Thank goodness they didn't retain some of the worse elements of the transformation in the movie. When you're made a vampire you get the runs. I'm serious. Every time a character was vamped in the books, you'd get a loving description of their agony over the course of some hours, where they shook with chills and fever, poured with sweat, and then vomited and passed urine and feces until their body was empty of normal human stuff like food remnants and intestinal flora. It did give the transformation weight as a terrible, irreversible thing, where you have to suffer through the pain and physical disgust of death before you can become immortal.
That one older woman with the yappy dogs was so happy for a while. She thought she and her boy-toy were going to have group sex with the pretty young men.

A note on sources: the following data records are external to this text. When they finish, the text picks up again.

(** * The action-log application: audit records attached to arbitrary entities

    A shallow embedding of [action_logs/models.py], [action_logs/signals.py],
    [action_logs/mixins.py] and [action_logs/views.py].

    Python objects become records, the database becomes a [World] that every
    operation threads explicitly, and a Python exception becomes the [Raise]
    outcome of a computation in the monad [M].  The ORM calls that the source
    makes ([objects.create], [save], [delete], [filter], signal dispatch) are
    given the meaning the framework documents for the declarations found in
    the source ([on_delete], [GenericRelation], [ordering], [auto_now_add]).
    Strings are sequences of characters, one [ascii] per character. *)

From Stdlib Require Import ZArith String Ascii List Lia Bool.
From Stdlib Require Import Sorting.Sorted Sorting.Permutation DecimalString.
From stdpp Require Import base option list strings gmap.

Open Scope Z_scope.
Open Scope string_scope.
Open Scope list_scope.

(* ===================================================================== *)
(** ** Outcomes of a call *)
(* ===================================================================== *)

Inductive Exception :=
| ValueError
| TypeError
| AttributeError
| DoesNotExist
| DatabaseError
| Http404.

Inductive Result (A : Type) :=
| Ok (a : A)
| Raise (e : Exception).

Arguments Ok {A} a.
Arguments Raise {A} e.

#[global] Instance Exception_eq_dec : EqDecision Exception.
Proof. solve_decision. Defined.

(* ===================================================================== *)
(** ** Python text primitives used by the source *)
(* ===================================================================== *)

Definition dquote : string := String (ascii_of_nat 34) EmptyString.

(** [str(n)] for an integer. *)
Definition str_int (n : Z) : string := NilZero.string_of_int (Z.to_int n).

(** [s[:n]] *)
Fixpoint str_take (n : nat) (s : string) : string :=
  match n, s with
  | S n', String c r => String c (str_take n' r)
  | _, _ => EmptyString
  end.

Definition ascii_upper (c : ascii) : ascii :=
  let n := nat_of_ascii c in
  if (Nat.leb 97 n && Nat.leb n 122)%bool then ascii_of_nat (n - 32) else c.

Definition ascii_lower (c : ascii) : ascii :=
  let n := nat_of_ascii c in
  if (Nat.leb 65 n && Nat.leb n 90)%bool then ascii_of_nat (n + 32) else c.

Fixpoint str_map (f : ascii -> ascii) (s : string) : string :=
  match s with
  | EmptyString => EmptyString
  | String c r => String (f c) (str_map f r)
  end.

(** [s.capitalize()]: first character upper case, the others lower case. *)
Definition capitalize (s : string) : string :=
  match s with
  | EmptyString => EmptyString
  | String c r => String (ascii_upper c) (str_map ascii_lower r)
  end.

(** [s.split(sep)] for a separator of one character: never the empty list. *)
Fixpoint str_split (sep : ascii) (s : string) : list string :=
  match s with
  | EmptyString => [EmptyString]
  | String c r =>
      if Ascii.eqb c sep then EmptyString :: str_split sep r
      else match str_split sep r with
           | [] => [String c EmptyString]
           | piece :: pieces => String c piece :: pieces
           end
  end.

(** [l[0]] of a list of strings; [IndexError] cannot arise on the result of
    [split], whose first element always exists. *)
Definition item0 (l : list string) : string :=
  match l with
  | [] => EmptyString
  | x :: _ => x
  end.

(** *** [int(text)]

    Decimal text as [int] accepts it: surrounding white space, an optional
    sign, digits, and single underscores between digits.  Anything else is a
    [ValueError], here [None]. *)

Definition is_space (c : ascii) : bool :=
  let n := nat_of_ascii c in
  ((Nat.leb 9 n && Nat.leb n 13) || (Nat.leb 28 n && Nat.leb n 32))%bool.

Fixpoint lstrip (s : string) : string :=
  match s with
  | EmptyString => EmptyString
  | String c r => if is_space c then lstrip r else s
  end.

Fixpoint str_rev_onto (s acc : string) : string :=
  match s with
  | EmptyString => acc
  | String c r => str_rev_onto r (String c acc)
  end.

Definition str_rev (s : string) : string := str_rev_onto s EmptyString.

Definition strip (s : string) : string := str_rev (lstrip (str_rev (lstrip s))).

Definition digit_value (c : ascii) : option Z :=
  let n := nat_of_ascii c in
  if (Nat.leb 48 n && Nat.leb n 57)%bool then Some (Z.of_nat (n - 48)) else None.

(** The digits after the first one: [acc] is the value read so far. *)
Fixpoint more_digits (acc : Z) (s : string) : option Z :=
  match s with
  | EmptyString => Some acc
  | String c r =>
      match digit_value c with
      | Some d => more_digits (10 * acc + d) r
      | None =>
          if Ascii.eqb c "_" then
            match r with
            | String c' r' =>
                match digit_value c' with
                | Some d => more_digits (10 * acc + d) r'
                | None => None
                end
            | EmptyString => None
            end
          else None
      end
  end.

Definition unsigned_int_of_str (s : string) : option Z :=
  match s with
  | String c r =>
      match digit_value c with
      | Some d => more_digits d r
      | None => None
      end
  | EmptyString => None
  end.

I do wish they could have shown her a good time before they killed her. RIP Yappy Dog Woman.
In his quiet way, Armand is the nastiest manipulator in the movie. Lestat is nothing to Armand, who uses his gang to murder his new crush's family so his new crush will have a lot of free time and need consoling, then uses his crush to kill his gang, because he's sick of them. *dust hands* Come to my arms, mon amour!
I've seen it observed by
cleolinda among others that the Anne Rice vampires are like the X-Men, in that they tend to have varied secondary powers. The friends who I went to the movie with observed that Lestat's power is orgasming people to death, Louis' is brooding so hard he sinks into the ground, Claudia's is stamping her foot and getting her way, Santiago's is reading minds (mostly for the purpose of doing Harpo Marx routines), and Armand's is having long luscious hair.

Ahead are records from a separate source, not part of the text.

(** *** Conversions never give NaN *)

Section Conversions.
Import Objects Units Currency.

Lemma SFmul_by_finite_not_nan x s m e :
  x <> S754_nan -> SFmul prec emax x (S754_finite s m e) <> S754_nan.
Proof.
  intros Hx. destruct x as [sx|sx| |sx mx ex]; simpl SFmul; try discriminate;
    try congruence.
  apply binary_round_aux_not_nan. lia.
Qed.

Lemma SFdiv_by_finite_not_nan x s m e :
  x <> S754_nan -> SFdiv prec emax x (S754_finite s m e) <> S754_nan.
Proof.
  intros Hx. destruct x as [sx|sx| |sx mx ex]; simpl SFdiv; try discriminate;
    try congruence.
  unfold SFdiv_core_binary.
  set (m' := match _ with Zpos _ => _ | Z0 => _ | Zneg _ => _ end).
  assert (Hm' : (0 <= m')%Z).
  { unfold m'. destruct (_ - _ - _)%Z; try lia.
    apply Z.shiftl_nonneg. lia. }
  destruct (Z.div_eucl m' (Zpos m)) as [q r] eqn:Eq.
  apply binary_round_aux_not_nan.
  assert (Hq : q = (m' / Zpos m)%Z) by (unfold Z.div; rewrite Eq; reflexivity).
  rewrite Hq. apply Z.div_pos; lia.
Qed.

Lemma SFadd_finite_not_nan x s m e :
  x <> S754_nan -> SFadd prec emax x (S754_finite s m e) <> S754_nan.
Proof.
  intros Hx. destruct x as [sx|sx| |sx mx ex]; simpl SFadd; try discriminate;
    try congruence.
  apply binary_normalize_not_nan.
Qed.

Lemma SFsub_by_finite_not_nan x s m e :
  x <> S754_nan -> SFsub prec emax x (S754_finite s m e) <> S754_nan.
Proof.
  intros Hx. destruct x as [sx|sx| |sx mx ex]; simpl SFsub; try discriminate;
    try congruence.
  apply binary_normalize_not_nan.
Qed.

Lemma mul_not_nan (v c : float) s m e :
  Prim2SF c = S754_finite s m e -> is_nan v = false -> is_nan (v * c) = false.
Proof.
  intros Ec Hv. apply is_nan_false. rewrite mul_spec, Ec.
  apply SFmul_by_finite_not_nan, not_nan_Prim2SF, Hv.
Qed.

Lemma div_not_nan (v c : float) s m e :
  Prim2SF c = S754_finite s m e -> is_nan v = false -> is_nan (v / c) = false.
Proof.
  intros Ec Hv. apply is_nan_false. rewrite div_spec, Ec.
  apply SFdiv_by_finite_not_nan, not_nan_Prim2SF, Hv.
Qed.

Lemma add_not_nan (v c : float) s m e :
  Prim2SF c = S754_finite s m e -> is_nan v = false -> is_nan (v + c) = false.
Proof.
  intros Ec Hv. apply is_nan_false. rewrite add_spec, Ec.
  apply SFadd_finite_not_nan, not_nan_Prim2SF, Hv.
Qed.

Lemma sub_not_nan (v c : float) s m e :
  Prim2SF c = S754_finite s m e -> is_nan v = false -> is_nan (v - c) = false.
Proof.
  intros Ec Hv. apply is_nan_false. rewrite sub_spec, Ec.
  apply SFsub_by_finite_not_nan, not_nan_Prim2SF, Hv.
Qed.

Ltac not_nan :=
  repeat first
    [ assumption
    | eapply mul_not_nan; [vm_compute; reflexivity|]
    | eapply div_not_nan; [vm_compute; reflexivity|]
    | eapply add_not_nan; [vm_compute; reflexivity|]
    | eapply sub_not_nan; [vm_compute; reflexivity|] ].

(** The two functions of every unit of the table send a number to a
    number. *)
Lemma unit_functions_not_nan (category : UnitCategory) (key : string) (u : UnitInfo) :
  own (UNITS category) key = Some u ->
  forall v : float,
    is_nan v = false ->
    is_nan (toBase u v) = false /\ is_nan (fromBase u v) = false.
Proof.
  intros Hu v Hv.
  destruct category; cbn [UNITS own] in Hu;
    repeat match type of Hu with
           | (if ?c then _ else _) = _ =>
               destruct c;
                 [injection Hu as <-;
                  cbn [toBase fromBase]; split; not_nan|]
           end;
    discriminate.
Qed.

(** X11: [convertUnit] never returns NaN. *)
Theorem convertUnit_is_never_NaN :
  forall (value : float) (fromUnit toUnit : string) (category : UnitCategory)
         (x : float),
    convertUnit value fromUnit toUnit category = Normal x -> isNaN x = false.
Proof.
  intros value fromUnit toUnit category x. unfold convertUnit, isNaN.
  destruct (is_nan value) eqn:Hv; cbn [orb].
  { intros E; injection E as <-. reflexivity. }
  destruct (negb (isFinite value)).
  { intros E; injection E as <-. reflexivity. }
  unfold get.
  destruct (own (UNITS category) fromUnit) as [from|] eqn:Ef;
    destruct (own (UNITS category) toUnit) as [to|] eqn:Et;
    repeat match goal with
           | |- context [if ?c then _ else _] => destruct c
           end;
    try discriminate;
    try (intros E; injection E as <-; reflexivity).
  intros E; injection E as <-.
  destruct (unit_functions_not_nan _ _ _ Ef value Hv) as [Hb _].
  exact (proj2 (unit_functions_not_nan _ _ _ Et _ Hb)).
Qed.

Lemma convertUnit_is_never_NaN_witness :
  convertUnit 0x1.fffffffffffffp+1023 "km" "F" length = Normal 0
  /\ convertUnit 0x1.fffffffffffffp+1023 "km" "m" length = Normal infinity
  /\ isNaN infinity = false.
Proof.
  split; [vm_compute; reflexivity|]. split; [vm_compute; reflexivity|].
  apply (convertUnit_is_never_NaN 0x1.fffffffffffffp+1023 "km" "m" length).
  vm_compute; reflexivity.
Defined.

End Conversions.

(** *** Exchange rates *)

Section ExchangeRates.
Import Objects Currency.

(** A finite non-zero number divided by itself is 1. *)
Lemma SFdiv_self s m e :
  SFdiv prec emax (S754_finite s m e) (S754_finite s m e) = SF_one.
Proof.
  cbn [SFdiv]. unfold SFdiv_core_binary.
  rewrite !Z.sub_diag.
  change (Z.min (fexp prec emax 0) 0) with (-53)%Z.
  change (0 - -53)%Z with 53%Z. cbv iota beta.
  assert (Hq : Z.div_eucl (Z.shiftl (Zpos m) 53) (Zpos m) = (2 ^ 53, 0)%Z).
  { rewrite Z.shiftl_mul_pow2 by lia.
    pose proof (Z.div_eucl_eq (Zpos m * 2 ^ 53) (Zpos m) ltac:(lia)) as Hd.
    pose proof (Z.mod_pos_bound (Zpos m * 2 ^ 53) (Zpos m) ltac:(lia)) as Hb.
    unfold Z.modulo in Hb.
    destruct (Z.div_eucl (Zpos m * 2 ^ 53) (Zpos m)) as [q r].
    assert (Hr : r = 0%Z).
    { assert (Hm : (Zpos m * (2 ^ 53 - q) = r)%Z) by lia.
      destruct (Z.eq_dec (2 ^ 53 - q) 0) as [E0|N0]; [rewrite E0 in Hm; lia|].
      exfalso.
      assert (Zpos m <= Z.abs r)%Z.
      { rewrite <- Hm, Z.abs_mul.
        replace (Zpos m) with (Z.abs (Zpos m) * 1)%Z at 1 by (simpl; lia).
        apply Z.mul_le_mono_nonneg_l; lia. }
      lia. }
    subst r. f_equal. nia. }
  rewrite Hq.
  assert (Hl : new_location (Zpos m) 0 = loc_Exact).
  { unfold new_location, new_location_even, new_location_odd.
    destruct (Z.even (Zpos m)); reflexivity. }
  rewrite Hl. destruct s; vm_compute; reflexivity.
Qed.

Lemma div_self (r : float) :
  isFinite r = true -> (r =? 0) = false -> r / r = 1.
Proof.
  intros Hfin Hz. apply Prim2SF_inj. rewrite div_spec, Prim2SF_one.
  destruct (finite_cases r Hfin) as [(s & E)|(s & m & e & E)].
  - rewrite eqb_spec, E in Hz. destruct s; discriminate.
  - rewrite E. apply SFdiv_self.
Qed.

Lemma infinite_is_not_finite (x : float) s :
  Prim2SF x = S754_infinity s -> isFinite x = false.
Proof.
  intros E. unfold isFinite, is_finite, is_infinity.
  rewrite eqb_spec, abs_spec, E. destruct s; cbn; rewrite orb_true_r; reflexivity.
Qed.

Lemma truthy_number (r : float) :
  (r =? 0) || isNaN r = false ->
  exists s, Prim2SF r = S754_infinity s \/ exists m e, Prim2SF r = S754_finite s m e.
Proof.
  intros H. apply orb_false_iff in H. destruct H as [Hz Hn].
  rewrite eqb_spec in Hz. apply not_nan_Prim2SF in Hn.
  destruct (Prim2SF r) as [s|s| |s m e]; try congruence.
  - destruct s; discriminate.
  - exists s. left. reflexivity.
  - exists s. right. eauto.
Qed.

(** X12: the rate of a currency to itself is 1 when its rate is a finite number
    other than 0; a currency whose rate is 0 has rate 0 to itself. *)
Theorem exchange_rate_to_itself :
  forall (rates : list (string * float)) (currency : string) (r : float),
    own rates currency = Some r ->
    isFinite r = true ->
    getExchangeRate currency currency rates = (if r =? 0 then 0 else 1).
Proof.
  intros rates currency r Hr Hfin. unfold getExchangeRate, get. rewrite Hr.
  cbn [falsy rate_number].
  assert (Hn : isNaN r = false).
  { unfold isNaN, isFinite, is_finite in *.
    destruct (is_nan r); [discriminate|reflexivity]. }
  rewrite Hn, !orb_false_r, orb_diag.
  destruct (r =? 0) eqn:Hz; [reflexivity|].
  apply div_self; assumption.
Qed.

Lemma exchange_rate_to_itself_witness :
  own DEFAULT_EXCHANGE_RATES "JPY" = Some 151.5
  /\ isFinite 151.5 = true
  /\ getExchangeRate "JPY" "JPY" DEFAULT_EXCHANGE_RATES = 1.
Proof.
  split; [reflexivity|]. split; [reflexivity|].
  apply (exchange_rate_to_itself DEFAULT_EXCHANGE_RATES "JPY" 151.5);
    reflexivity.
Defined.

(** X13: between two currencies of the table, the second with a finite rate,
    [convertCurrency] and [getExchangeRate] never give NaN. *)
Theorem currency_conversion_is_never_NaN :
  forall (rates : list (string * float)) (from to : string) (rateFrom rateTo : float),
    own rates from = Some rateFrom ->
    own rates to = Some rateTo ->
    isFinite rateTo = true ->
    (forall amount : float, isNaN (convertCurrency amount from to rates) = false)
    /\ isNaN (getExchangeRate from to rates) = false.
Proof.
  intros rates from to rateFrom rateTo Hf Ht Hfin.
  assert (Hq : forall x : float,
            isFinite x = true -> (rateFrom =? 0) || isNaN rateFrom = false ->
            is_nan (x / rateFrom) = false).
  { intros x Hx Hr. apply is_nan_false. rewrite div_spec.
    destruct (truthy_number _ Hr) as (s & [E|(m & e & E)]); rewrite E.
    - destruct (finite_cases x Hx) as [(sx & ->)|(sx & mx & ex & ->)];
        discriminate.
    - apply SFdiv_by_finite_not_nan.
      destruct (finite_cases x Hx) as [(sx & ->)|(sx & mx & ex & ->)];
        discriminate. }
  split.
  - intros amount. unfold convertCurrency, get. rewrite Hf, Ht.
    cbn [falsy rate_number].
    destruct (isNaN amount) eqn:Ha; cbn [orb]; [reflexivity|].
    destruct (isFinite amount) eqn:Hfa; cbn [negb]; [|reflexivity].
    destruct ((rateFrom =? 0) || isNaN rateFrom) eqn:Hrf; cbn [orb]; [reflexivity|].
    destruct ((rateTo =? 0) || isNaN rateTo) eqn:Hrt; [reflexivity|].
    destruct (truthy_number _ Hrt) as (s & [E|(m & e & E)]).
    + rewrite (infinite_is_not_finite _ _ E) in Hfin. discriminate.
    + unfold isNaN. eapply mul_not_nan; [exact E|]. apply Hq; auto.
  - unfold getExchangeRate, get. rewrite Hf, Ht. cbn [falsy rate_number].
    destruct ((rateFrom =? 0) || isNaN rateFrom) eqn:Hrf; cbn [orb]; [reflexivity|].
    destruct ((rateTo =? 0) || isNaN rateTo) eqn:Hrt; [reflexivity|].
    apply Hq; [exact Hfin|reflexivity].
Qed.

Lemma currency_conversion_is_never_NaN_witness :
  own DEFAULT_EXCHANGE_RATES "EUR" = Some 0.92
  /\ own DEFAULT_EXCHANGE_RATES "INR" = Some 83.5
  /\ isFinite 83.5 = true
  /\ isNaN (convertCurrency 100 "EUR" "INR" DEFAULT_EXCHANGE_RATES) = false
  /\ isNaN (getExchangeRate "EUR" "INR" DEFAULT_EXCHANGE_RATES) = false.
Proof.
  split; [reflexivity|]. split; [reflexivity|]. split; [reflexivity|].
  pose proof (currency_conversion_is_never_NaN DEFAULT_EXCHANGE_RATES
                "EUR" "INR" 0.92 83.5 eq_refl eq_refl eq_refl) as (Hc & Hr).
  split; [apply Hc | exact Hr].
Defined.

End ExchangeRates.

(** *** Integers as binary64 values *)

Section IntegerFloats.

Local Open Scope Z_scope.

Every time Louis and Armand whispered with their noses close together, I reached up and pretended to smush their heads against each other and mouthed, "NOW KISS." I guess it's true: the public will lap up sexual tension between men as long as they can pretend it's not real. Vampires are both an excuse to show same-sex eroticism and a convenient cover story in case the moral guardians show up. "No! They love blood! BLOOD!"
There is a victory of sorts for Louis, going to the filthy house in the Garden Quarter where Lestat is huddling under a shock blanket trying to ignore the modern world. I liked The Vampire Lestat as much as anyone (and I love Tom Cruise's gesture at the very end of the movie, foppishly tugging his filthy lace cuffs out of his jacket sleeves), but Lestat works better as an antagonist, by me. Most of the time Louis is such a bundle of misery that it feels great to let him have that one moment of "What the hell did I ever see in you?" No matter what Louis does with the rest of his immortality, at least he doesn't have to spend it with Lestat.
What a come-down that is from Lestat's introduction, where he literally sweeps Louis off his feet and flies above the Mississippi River as Louis swoons and cuddles him. I'd had no idea Brad Pitt could look so submissive or so aroused. Bless him and the other actors -- I get the feeling everyone who worked on this film is vaguely embarrassed by it now, but they did give it their all, and I appreciate it.